Follow the migration reports on this website and you will have a good idea of what is going on.


----------



## duckmaster24 (Oct 12, 2004)

Thanks for the advice. How many decoys would you recommend for this trip? I will drive as far as I need to find the birds. Do you have an area that you would recommend farther to the south?


----------



## gandergrinder (Mar 10, 2002)

It changes year to year but the best area is usually between highway 281 and 32 south of Interstate 94. Then moving Northwest into Stutsman County. I've heard the area around Harvey can be good at times but it seems that the birds start to spread out when they get north of I94.

We hunt over 500-1500 northwinds but you can shoot birds with much less. Scouting and being in the right spot is really really important.


----------



## duckmaster24 (Oct 12, 2004)

Thank you very much. The people there in ND are the nicest people anywhere I have been.

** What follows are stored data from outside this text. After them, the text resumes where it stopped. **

(* ===== verification/ChatDemo.v ===== *)
(** * A small chat: the guarantees of [ChatCorrect.v] on concrete tables *)

From S2P Require Import Prelude Text Errors StDomain Engine Prompt CardPng Models Characters Stateful Chat ChatEngine ChatSteps ChatFlights ChatCorrect.

Definition mark_x : Ascii.ascii := Ascii.ascii_of_nat 120.
Definition mark_y : Ascii.ascii := Ascii.ascii_of_nat 121.

(** A text for the stored results: the reply with an [x] before each byte, a [y], and the id. *)
Fixpoint pair_text (a b : string) : string :=
  match a with
  | EmptyString => String mark_y b
  | String c a => String mark_x (String c (pair_text a b))
  end.
Fixpoint text_pair (s : string) : option (string * string) :=
  match s with
  | String m s =>
      if m =?= mark_y then Some (EmptyString, s)
      else match s with
           | String c s => match text_pair s with Some (a, b) => Some (String c a, b) | None => None end
           | EmptyString => None
           end
  | EmptyString => None
  end.

Lemma text_pair_text a b : text_pair (pair_text a b) = Some (a, b).
Proof. induction a as [|c a IH]; [done|]. cbn [pair_text text_pair]. rewrite bool_decide_eq_false_2 by done. by rewrite IH. Qed.

Definition demo_to_string (v : Value) : string :=
  match v with JObject [(_, JString a); (_, JString b)] => pair_text a b | _ => "{}" end.
Definition demo_from_slice (s : string) : result Value string :=
  match text_pair s with
  | Some (a, b) => Ok (JObject [("reply_text", JString a); ("assistant_message_id", JString b)])
  | None => Err "no"
  end.

Lemma demo_json reply id : let v := JObject [("reply_text", JString reply); ("assistant_message_id", JString id)] in
  demo_from_slice (demo_to_string v) = Ok v.
Proof. simpl. unfold demo_from_slice. by rewrite text_pair_text. Qed.

(** A character of workspace [w1], whose models are those of [demo_models]. *)
Definition demo_cast : CharDB :=
  MkCharDB [MkCharacterRow "c1" "w1" "Ann" (Some "r1") false]
    [MkRevisionRow "r1" "c1" "json" None None "{}" "{}" None "sum" "[]"] [] ∅ {["w1"; "w2"]}.
Definition demo_chat0 : ChatDB := MkChatDB demo_models demo_cast {["owner"]} ∅ [] [] [] [] ∅ [].

Lemma demo_chat0_ok : chat_ok demo_chat0.
Proof.
  split; simpl; try (by constructor); try (by intros ? ?%not_elem_of_nil); try (by intros ? ? ?%not_elem_of_nil); by constructor || done.
Qed.

Definition demo_fresh (n : string) : Fresh :=
  MkFresh ("op" +:+ n) ("v" +:+ n) ("t" +:+ n) ("m" +:+ n) ("a" +:+ n) ("now" +:+ n) ("later" +:+ n).
Definition demo_llm (p : ResolvedProvider) (r : LlmRequest) : AppResult LlmCompletion := Ok (MkLlmCompletion "Hi there" None None).
Definition demo_llm_down (p : ResolvedProvider) (r : LlmRequest) : AppResult LlmCompletion := Err (internal "down").
Definition demo_emit (e : ProgressEvent) : AppResult unit := Ok tt.

Notation demo_begin := (send_begin demo_from_slice demo_to_string (λ _, JNull) None (λ s, s)).
Notation demo_execute llm := (chat_execute demo_from_slice demo_to_string (λ _, JNull) None (λ s, s) llm demo_emit).
Notation demo_step := (ChatStep demo_from_slice demo_to_string (λ _, JNull) None (λ s, s)).

Definition demo_chat1 : ChatDB := (demo_execute demo_llm (demo_fresh "1") demo_owner (StartConversation "c1" "web" "k" (Some "s1")) demo_chat0).1.

Definition dummy_prepared : PreparedGeneration :=
  MkPrepared "" "" "" 0 "" (MkResolvedProvider "" "" None [] "" "" demo_temp demo_temp 0 0 0) [] 0 None.
Definition prepared_of (r : ChatDB * AppResult PreparedGeneration) : PreparedGeneration :=
  match r.2 with Ok p => p | Err _ => dummy_prepared end.

(** A regeneration of the opening, in flight. *)
Definition demo_origin (kind : string) (client : option string) : Origin := MkOrigin "web" "k" kind client.
Definition demo_begun : ChatDB * AppResult PreparedGeneration :=
  demo_begin (demo_fresh "2") demo_owner "v1" None (demo_origin "regenerate" None) (Some 1%Z) None demo_chat1.
Definition demo_flight : Flight :=
  MkFlight (prepared_of demo_begun) (of_conv "v1" (messages demo_chat1)) (added "v1" demo_chat1 demo_begun.1).

Definition history_of (c : string) (d : ChatDB) : list string := ms_content_original <$> active_rows c d.


Lemma demo_started : rtc demo_step (MkSys demo_chat0 ∅) (MkSys demo_chat1 ∅).
Proof. apply rtc_once. eapply StepStart. apply surjective_pairing. Qed.

Lemma demo_chat1_ok : chat_ok demo_chat1.
Proof.
  refine (proj1 (chat_run_ok _ _ _ _ _ _ _ demo_started _)). split; [apply demo_chat0_ok|]. intros c x. simpl. by rewrite lookup_empty.
Qed.

(** The opening is regenerated: with an answer it is replaced, without one it is back. *)
Lemma generation_lands_witness :
  (exists d', write_outcome demo_to_string (demo_fresh "2") (fl_prepared demo_flight) "Once upon" GenCompleted None demo_begun.1 = (d', Ok tt)
    /\ history_of "v1" d' = ["Once upon"])
  /\ (exists d', write_outcome demo_to_string (demo_fresh "2") (fl_prepared demo_flight) "Once upon" GenFailed (Some "down") demo_begun.1
                   = (d', Ok tt)
    /\ history_of "v1" d' = history_of "v1" demo_chat1).
Proof.
  destruct (generation_lands demo_from_slice demo_to_string (λ _, JNull) None (λ s, s) demo_chat0
    (MkSys demo_begun.1 (<["v1" := demo_flight]> ∅)) "v1" demo_flight (demo_fresh "2") "Once upon" (Some "down") demo_chat0_ok)
    as [(d1 & H1 & Ha1) (d2 & H2 & Ha2)].
  - eapply rtc_r; [exact demo_started|]. eapply (StepBegin _ _ _ _ _ (demo_fresh "2") demo_owner "v1" None (demo_origin "regenerate" None) (Some 1%Z) None);
      [done|]. vm_compute. reflexivity.
  - apply lookup_insert_eq.
  - apply Forall_forall. vm_compute. repeat constructor; discriminate.
  - split.
    + exists d1. split; [exact H1|]. unfold history_of. rewrite Ha1. vm_compute. reflexivity.
    + exists d2. split; [exact H2|]. unfold history_of. rewrite Ha2. vm_compute. reflexivity.
Defined.

(** A message whose answer did not come, and its undo. *)
Definition demo_hello : ChatDB * AppResult PreparedGeneration :=
  demo_begin (demo_fresh "2") demo_owner "v1" (Some "Hello") (demo_origin "send" (Some "s2")) None None demo_chat1.
Definition demo_failed : ChatDB * AppResult ChatOutcome :=
  send_end demo_to_string demo_llm_down demo_emit (demo_fresh "2") (prepared_of demo_hello) demo_hello.1.
Definition demo_undone : ChatDB * AppResult ChatOutcome :=
  undo demo_from_slice (demo_fresh "3") demo_owner "v1" "web" "k" (Some "u1") None demo_failed.1.

Lemma undo_takes_back_send_witness :
  history_of "v1" demo_failed.1 = history_of "v1" demo_chat1 ++ ["Hello"]
  /\ active_rows "v1" demo_undone.1 = active_rows "v1" demo_chat1.
Proof.
  split; [vm_compute; reflexivity|].
  assert (exists out, demo_undone.2 = Ok out) as (out & Hout) by (eexists; vm_compute; reflexivity).
  refine (undo_takes_back_send demo_from_slice demo_to_string (λ _, JNull) None (λ s, s) demo_llm_down demo_emit (demo_fresh "2") demo_owner
    "v1" (Some "Hello") (demo_origin "send" (Some "s2")) None None demo_chat1 demo_hello.1 (prepared_of demo_hello) demo_failed.1 demo_failed.2
    (demo_fresh "3") demo_owner "web" "k" (Some "u1") None demo_undone.1 out demo_chat1_ok _ _ _ _ _).
  - discriminate.
  - vm_compute. reflexivity.
  - apply surjective_pairing.
  - intros k [= <-]. vm_compute. reflexivity.
  - rewrite <- Hout. apply surjective_pairing.
Defined.

(** A message that was answered, sent again. *)
Definition demo_answered : ChatDB * AppResult ChatOutcome :=
  send_or_regenerate demo_from_slice demo_to_string (λ _, JNull) None (λ s, s) demo_llm demo_emit (demo_fresh "2") demo_owner "v1"
    (Some "Hello") (demo_origin "send" (Some "s2")) None None demo_chat1.

Lemma turn_is_sent_once_witness :
  exists out, demo_answered.2 = Ok out /\ co_reply_text out = Some "Hi there"
    /\ exists out', send_or_regenerate demo_from_slice demo_to_string (λ _, JNull) None (λ s, s) demo_llm demo_emit (demo_fresh "3") demo_owner
                       "v1" (Some "Hello") (demo_origin "send" (Some "s2")) None None demo_answered.1 = (demo_answered.1, Ok out')
                     /\ co_operation_id out' = co_operation_id out /\ co_reply_text out' = co_reply_text out.
Proof.
  assert (exists out, demo_answered.2 = Ok out /\ co_reply_text out = Some "Hi there") as (out & Hout & Hre)
    by (vm_compute; eexists; split; reflexivity).
  exists out. split; [exact Hout|]. split; [exact Hre|].
  refine (proj1 (turn_is_sent_once demo_from_slice demo_to_string (λ _, JNull) None (λ s, s) demo_llm demo_emit (demo_fresh "2") demo_owner
    "v1" (Some "Hello") (demo_origin "send" (Some "s2")) None None demo_chat1 demo_answered.1 "s2" out demo_json eq_refl _) (demo_fresh "3") "v1"
    (Some "Hello") None None).
  rewrite <- Hout. apply surjective_pairing.
Defined.

(** Someone of the other workspace. *)
Definition demo_stranger : Actor :=
  {| act_account := {| acc_id := "eve"; acc_username := "eve"; acc_display_name := "Eve"; acc_is_system_admin := false;
                       acc_disabled_at := None; acc_legacy_st_handle := None |};
     act_workspace_id := Some "w2"; act_workspace_role := Some RoleOwner |}.

Definition demo_intrusion : ChatDB * AppResult ChatOutcome :=
  demo_execute demo_llm (demo_fresh "9") demo_stranger (SendMessage "v1" "Hello" "web" "k" None None None) demo_chat1.

Lemma outsiders_change_nothing_witness :
  demo_intrusion.1 = demo_chat1
  /\ is_ok (chat_query demo_from_slice demo_stranger (GetConversation "v1") demo_chat1) = false.
Proof.
  assert (exists conv, load_conversation "v1" demo_chat1 = Some conv /\ cv_workspace_id conv = "w1") as (conv & Hl & Hw)
    by (vm_compute; eexists; split; reflexivity).
  destruct (outsiders_change_nothing demo_from_slice demo_to_string (λ _, JNull) None (λ s, s) demo_llm demo_emit (demo_fresh "9") demo_stranger
    (SendMessage "v1" "Hello" "web" "k" None None None) "v1" conv demo_chat1 demo_intrusion.1 demo_intrusion.2 Hl) as (H1 & _ & H2 & _).
  - split; [reflexivity|]. rewrite Hw. discriminate.
  - reflexivity.
  - apply surjective_pairing.
  - split; [exact H1|exact H2].
Defined.

(** ** What the engine does not do *)

(** An undo after a regeneration takes the new reply back, and the reply it replaced does not return. *)
Example regenerate_is_not_undone :
  let d1 := (demo_execute demo_llm (demo_fresh "2") demo_owner (RegenerateReply "v1" "web" "k" None None None) demo_chat1).1 in
  let d2 := (demo_execute demo_llm (demo_fresh "3") demo_owner (UndoLastTurn "v1" "web" "k" None None) d1).1 in
  history_of "v1" d1 = ["Hi there"] /\ history_of "v1" d2 = [].
Proof. vm_compute. auto. Qed.

(** A sink that fails when the generation starts leaves its run started for good: the same command is in progress each time
    it is asked, and a retry is refused. *)
Example stuck_after_failed_sink :
  let execute emit := chat_execute demo_from_slice demo_to_string (λ _, JNull) None (λ s, s) demo_llm emit in
  let send := SendMessage "v1" "Hello" "web" "k" (Some "s2") None None in
  let d := (execute (λ _, Err (internal "gone")) (demo_fresh "2") demo_owner send demo_chat1).1 in
  match (execute demo_emit (demo_fresh "3") demo_owner send d).2 with
  | Ok out => co_in_progress out = true /\ co_operation_id out = "op2"
  | Err _ => False
  end
  /\ (execute demo_emit (demo_fresh "4") demo_owner (RetryGeneration "v1" "op2" "web" "k" None) d).2
     = Err (conflict "OPERATION_NOT_RETRYABLE" "operation is not retryable").
Proof. vm_compute. auto. Qed.

(** An operation and its reply are shown to anyone who knows its id, and the conversations of a workspace to anyone who names it. *)
Example operations_are_open :
  (exists view, chat_query demo_from_slice demo_stranger (GetOperation "op2") demo_answered.1 = Ok view /\ is_Some (vw_operation view))
  /\ (exists view, chat_query demo_from_slice demo_stranger (ListConversations (Some "w1")) demo_answered.1 = Ok view
        /\ length (vw_conversations view) = 1).
Proof. vm_compute. split; eexists; split; eauto. Qed.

It wouldn't take much for me to move!!!


----------



## duxnbux (Feb 25, 2002)

GG is right...there are opportunities for free lancing...but days like the ones pictured above were done over at least 500 decoys with eCallers. If you want a good decoy hunt it is nice to have a good spread with eCallers. If you want to have a fun hunt you don't need that big of spread...but it improves the odds of a big day.


----------



## duckmaster24 (Oct 12, 2004)

What types of decoys and e-callers would you recommend?


----------



## duckmaster24 (Oct 12, 2004)

Would any of you guys be interested in guiding two of us in the spring on snow goose hunts?


----------



## 870 XPRS (Mar 12, 2003)

I hope you are not phrasing that the right way, you might want to rephrase that as does anyone want to hookup for a hunt this spring.


----------



## duckmaster24 (Oct 12, 2004)

I apologize. Does anyone want to hook up for a spring hunt this spring for snows. My friend and I sure would appreciate it.


----------



## Ryan_Todd (Apr 11, 2004)

i don't think you'll have any problems hooking up with anyone. they will gladly help you to keep you from using a guide. and yes you can do it on your own.


----------



## duckmaster24 (Oct 12, 2004)

I know there is no way to be exact, but if you had to plan a few days in March, what time frame, (first, middle, or end of March) would you guys anticipate?


----------



## Dave K. (Aug 28, 2003)

I would say late March BUT it really depends on the weather. It might be too early but it's hard to say.

Last spring we started on March 12 but were very close to the SD border.
There wasn't much snow last winter either.

Good luck :beer:


----------



## PASS SHOOTEM (Sep 29, 2004)

Spring is such a hit and miss...
a> Really frickin muddy if any snow over the winter or rain in the spring
b> It can be March 6th or April 15th not even kidding and it doesn't last long
c> I've only been successful 2 times out of about 15 or so. I do a lot better in the fall.

All determined on weather... :eyeroll:


----------



## Drew Willemsen (Sep 29, 2003)

screw Cancun, I'm goin' snow goose huntin for Spring Break, sure would save a lot of money :beer:


----------



## duckmaster24 (Oct 12, 2004)

Amen brother!! Let me know and I'll go with ya!!


----------



## MnDiver (Oct 1, 2002)

> screw Cancun, I'm goin' snow goose huntin for Spring Break, sure would save a lot of money


Never under estimate the cost of snow goose hunting, might be cheaper to go to Cancun.... :lol:

:beer:


----------



## mngooser (Mar 27, 2003)

Yeah,

Unless you want to sleep in your truck or decoy trailer. Finding the birds isn't cheap either (gas 2 bucks a gallon). Mexico might be cheaper. Especially when you add in 3 cases of ammo. :lol:


----------



## Ryan_Todd (Apr 11, 2004)

who would want to go to mexico and see a bunch of young ladies in bikini's when you could go get all muddy and chase some snows. :lol:


----------